We analyzed 379 patients treated at 2 European CAR-T centers and found that 7–34% could be considered at “high” comorbidity burden according to various comorbidity scores (CIRS, HCT-CI, Severe4). Despite this, frailty did not increase the risk of severe toxicities like cytokine release syndrome, or immune effector cell–associated hematotoxicity (the impact of comorbidities on immune effector cell-associated neurotoxicity syndrome still needs some evidence), nor did it affect the need for ICU admission, tocilizumab, or steroids. Most importantly, comorbidity burden had no impact on NRM, even in older patients.

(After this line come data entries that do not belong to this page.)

(* ===== verification/Fill.v ===== *)
(** * Filling and cancelling orders: chain/db_market.cpp

    Market fees and their sharing, the cancellation of limit orders, settle
    orders and collateral bids with their refunds, and the three ways an order is
    filled.  An order is passed by its id and read where the source reads the
    reference; reading a reference to a removed object is undefined behaviour. *)

From S2P Require Import Prelude External Asset Authority Operations Block Vesting State Balance.

Section fill.
Context `{EX : Ext}.

(** A reference to an object. *)
Definition deref {K V} `{Table K V} (k : K) : M database V := λ s,
  match tbl s !! k with Some v => Ok (v, s) | None => Err undefined_behaviour end.

(** ** Market fees *)
Definition calculate_percent (value percent : Z) : result Z :=
  checked_share (u128_div (u128_mul (u128_of value) percent) GRAPHENE_100_PERCENT).

Definition calculate_market_fee (id : Z) (trade_asset : asset_object) (trade_amount : asset) : result asset :=
  if negb (charges_market_fees trade_asset) then Ok (Asset 0 id)
  else if market_fee_percent (ao_options trade_asset) =? 0 then Ok (Asset 0 id)
  else
    value ← calculate_percent (amount trade_amount) (market_fee_percent (ao_options trade_asset));
    Ok (Asset (if value >? max_market_fee (ao_options trade_asset)
               then max_market_fee (ao_options trade_asset) else value) id).

(** [pay_market_fees( recv_asset, receives )]. *)
Definition pay_market_fees (recv_id : Z) (recv_asset : asset_object) (receives : asset) : M database asset :=
  issuer_fees ← lift (calculate_market_fee recv_id recv_asset receives);
  le ← lift (asset_le issuer_fees receives);
  assert_that le;;
  when (amount issuer_fees >? 0)
    (_ ← get (V:=asset_dynamic_data_object) recv_id;
     modify recv_id (add_accumulated (amount issuer_fees)));;
  mret issuer_fees.

Definition is_rewards_allowed (recv_asset : asset_object) (seller : account_object) : bool :=
  match whitelist_market_fee_sharing (ao_options recv_asset) with
  | None => true
  | Some l => (size l =? 0)%nat || bool_decide (registrar seller ∈ l)
  end.

(** The shares of the registrar and the referrer of the seller; the result is
    the reward that was paid. *)
Definition pay_rewards (seller : account_object) (recv_id : Z) (recv_asset : asset_object)
    (issuer_fees : asset) : M database asset :=
  let nothing := mret (Asset 0 recv_id) in
  if is_rewards_allowed recv_asset seller then
    match reward_percent (ao_options recv_asset) with
    | None => nothing
    | Some pct =>
        if pct =? 0 then nothing
        else
          reward_value ← lift (calculate_percent (amount issuer_fees) pct);
          authorized ← (if reward_value >? 0
                        then r ← get (V:=account_object) (registrar seller);
                             mret (is_authorized_asset r recv_id recv_asset)
                        else mret false);
          if authorized : bool then
            let reward := Asset reward_value recv_id in
            lt ← lift (asset_lt reward issuer_fees);
            assert_that lt;;
            registrar_reward ←
              (if negb (referrer seller =? registrar seller) then
                 referrer_value ← lift (calculate_percent reward_value (referrer_rewards_percentage seller));
                 authorized' ← (if referrer_value >? 0
                                then r ← get (V:=account_object) (referrer seller);
                                     mret (is_authorized_asset r recv_id recv_asset)
                                else mret false);
                 if authorized' : bool then
                   assert_that (referrer_value <=? reward_value);;
                   let referrer_reward := Asset referrer_value recv_id in
                   rr ← lift (asset_sub reward referrer_reward);
                   deposit_market_fee_vesting_balance (referrer seller) referrer_reward;;
                   mret rr
                 else mret reward
               else mret reward);
            deposit_market_fee_vesting_balance (registrar seller) registrar_reward;;
            mret reward
          else nothing
    end
  else nothing.

(** [pay_market_fees( seller, recv_asset, receives )]. *)
Definition pay_market_fees_shared (seller : account_object) (recv_id : Z) (recv_asset : asset_object)
    (receives : asset) : M database asset :=
  issuer_fees ← lift (calculate_market_fee recv_id recv_asset receives);
  le ← lift (asset_le issuer_fees receives);
  assert_that le;;
  when (amount issuer_fees >? 0)
    (reward ← pay_rewards seller recv_id recv_asset issuer_fees;
     _ ← get (V:=asset_dynamic_data_object) recv_id;
     modify recv_id (λ d, x ← safe_sub (amount issuer_fees) (amount reward); add_accumulated x d));;
  mret issuer_fees.

(** ** Core in orders *)
Definition add_core_in_orders (delta : Z) (st : account_statistics_object)
    : result account_statistics_object :=
  n ← safe_add (total_core_in_orders st) delta;
  Ok (AccountStatistics n (core_in_balance st) (has_cashback_vb st) (lifetime_fees_paid st)
        (pending_fees st) (pending_vested_fees st) (is_voting st) (stats_name st) (last_vote_time st)).
Definition sub_core_in_orders (delta : Z) (st : account_statistics_object)
    : result account_statistics_object :=
  n ← safe_sub (total_core_in_orders st) delta;
  Ok (AccountStatistics n (core_in_balance st) (has_cashback_vb st) (lifetime_fees_paid st)
        (pending_fees st) (pending_vested_fees st) (is_voting st) (stats_name st) (last_vote_time st)).

Definition pay_order (receiver : Z) (receives pays : asset) : M database unit :=
  _ ← get (V:=account_statistics_object) receiver;
  modify receiver (λ b, if asset_id pays =? CORE then sub_core_in_orders (amount pays) b else Ok b);;
  adjust_balance receiver receives.

(** ** Cancelling *)

(** [current_fee_schedule().calculate_fee( limit_order_cancel_operation )]. *)
Definition calculate_cancel_fee (p : chain_parameters) : result Z :=
  calculate_fee (op_fees p) (fee_scale p) (limit_order_cancel_op default_asset 0 0).

(** The cancellation fee of an order with deferred fees: the fee of the virtual
    operation and what remains of [deferred_fee] and [deferred_paid_fee]. *)
Definition deduct_cancel_fee (o : limit_order_object) : M database (asset * Z * asset) :=
  p ← get_parameters;
  f ← lift (calculate_cancel_fee p);
  let core_cancel_fee := if f >? deferred_fee o then deferred_fee o else f in
  if core_cancel_fee >? 0 then
    _ ← get (V:=account_object) (seller o);
    _ ← get (V:=account_statistics_object) (seller o);
    modify (seller o) (pay_fee core_cancel_fee (cashback_vesting_threshold p));;
    rest ← lift (safe_sub (deferred_fee o) core_cancel_fee);
    if amount (deferred_paid_fee o) =? 0 then
      mret (Asset core_cancel_fee CORE, rest, deferred_paid_fee o)
    else
      let fee128 := u128_div (u128_sub (u128_add (u128_mul (u128_of (amount (deferred_paid_fee o)))
                                                    core_cancel_fee) (deferred_fee o)) 1)
                             (deferred_fee o) in
      let cancel_fee_amount := u128_to_int64 fee128 in
      let fee_asset := asset_id (deferred_paid_fee o) in
      _ ← get (V:=asset_object) fee_asset;
      _ ← get (V:=asset_dynamic_data_object) fee_asset;
      modify fee_asset (add_accumulated cancel_fee_amount);;
      rest_paid ← lift (safe_sub (amount (deferred_paid_fee o)) cancel_fee_amount);
      mret (Asset cancel_fee_amount fee_asset, rest, Asset rest_paid fee_asset)
  else mret (Asset 0 CORE, deferred_fee o, deferred_paid_fee o).

(** [cancel_limit_order] up to the removal of the order. *)
Definition refund_limit_order (id : Z) (create_virtual_op skip_cancel_fee : bool) : M database unit :=
  o ← deref (V:=limit_order_object) id;
  d ← (if create_virtual_op && negb skip_cancel_fee && (deferred_fee o >? 0)
       then deduct_cancel_fee o
       else mret (Asset 0 CORE, deferred_fee o, deferred_paid_fee o));
  let '(fee, rest, rest_paid) := d in
  let refunded := amount_for_sale o in
  when (asset_id refunded =? CORE)
    (_ ← get (V:=account_object) (seller o);
     _ ← get (V:=account_statistics_object) (seller o);
     modify (seller o) (sub_core_in_orders (amount refunded)));;
  adjust_balance (seller o) refunded;;
  (if amount (deferred_paid_fee o) =? 0 then adjust_balance (seller o) (Asset rest CORE)
   else
     adjust_balance (seller o) rest_paid;;
     _ ← get (V:=asset_object) (asset_id rest_paid);
     _ ← get (V:=asset_dynamic_data_object) (asset_id rest_paid);
     modify (asset_id rest_paid) (add_fee_pool rest));;
  when create_virtual_op (push_applied_operation (limit_order_cancel_operation fee (seller o) id)).

Definition cancel_limit_order (id : Z) (create_virtual_op skip_cancel_fee : bool) : M database unit :=
  refund_limit_order id create_virtual_op skip_cancel_fee;;
  remove (V:=limit_order_object) id.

Frailty, as measured by traditional comorbidity indices, should not automatically exclude patients from CAR-T therapy. Our findings suggest that many so-called "frail" patients can safely receive CAR-T without excess risk of NRM. This could help broaden access, especially for older patients or those with chronic conditions, and shift eligibility assessments away from rigid exclusion criteria toward a more nuanced, individualized evaluation. The most important goal should be, instead, reducing tumor burden and tumor-related inflammation, as we highlighted that endothelial stress and hematological impairment—both largely related to the pathological inflammatory status—provide the higher risk for NRM.
Longer follow-up is needed to better understand the long-term effects of frailty on outcomes like secondary malignancies or late organ toxicities, together with analyzing the impact of single comorbidities on specific toxicities. Additionally, current comorbidity scores weren’t designed specifically for cell therapy, so one challenge is to refine or validate more CAR-T–specific frailty tools that integrate clinical, biological, and functional parameters.
Yes—this study reinforces the idea that functional fitness and inflammatory risk profiles may be more predictive of CAR-T safety than age or comorbidity burden alone. As more real-world data accumulate, we need to challenge outdated assumptions and make sure that potentially curative therapies like CAR-T are not withheld unnecessarily due to an oversimplified or first-look risk stratification.
This transcript has been edited for clarity.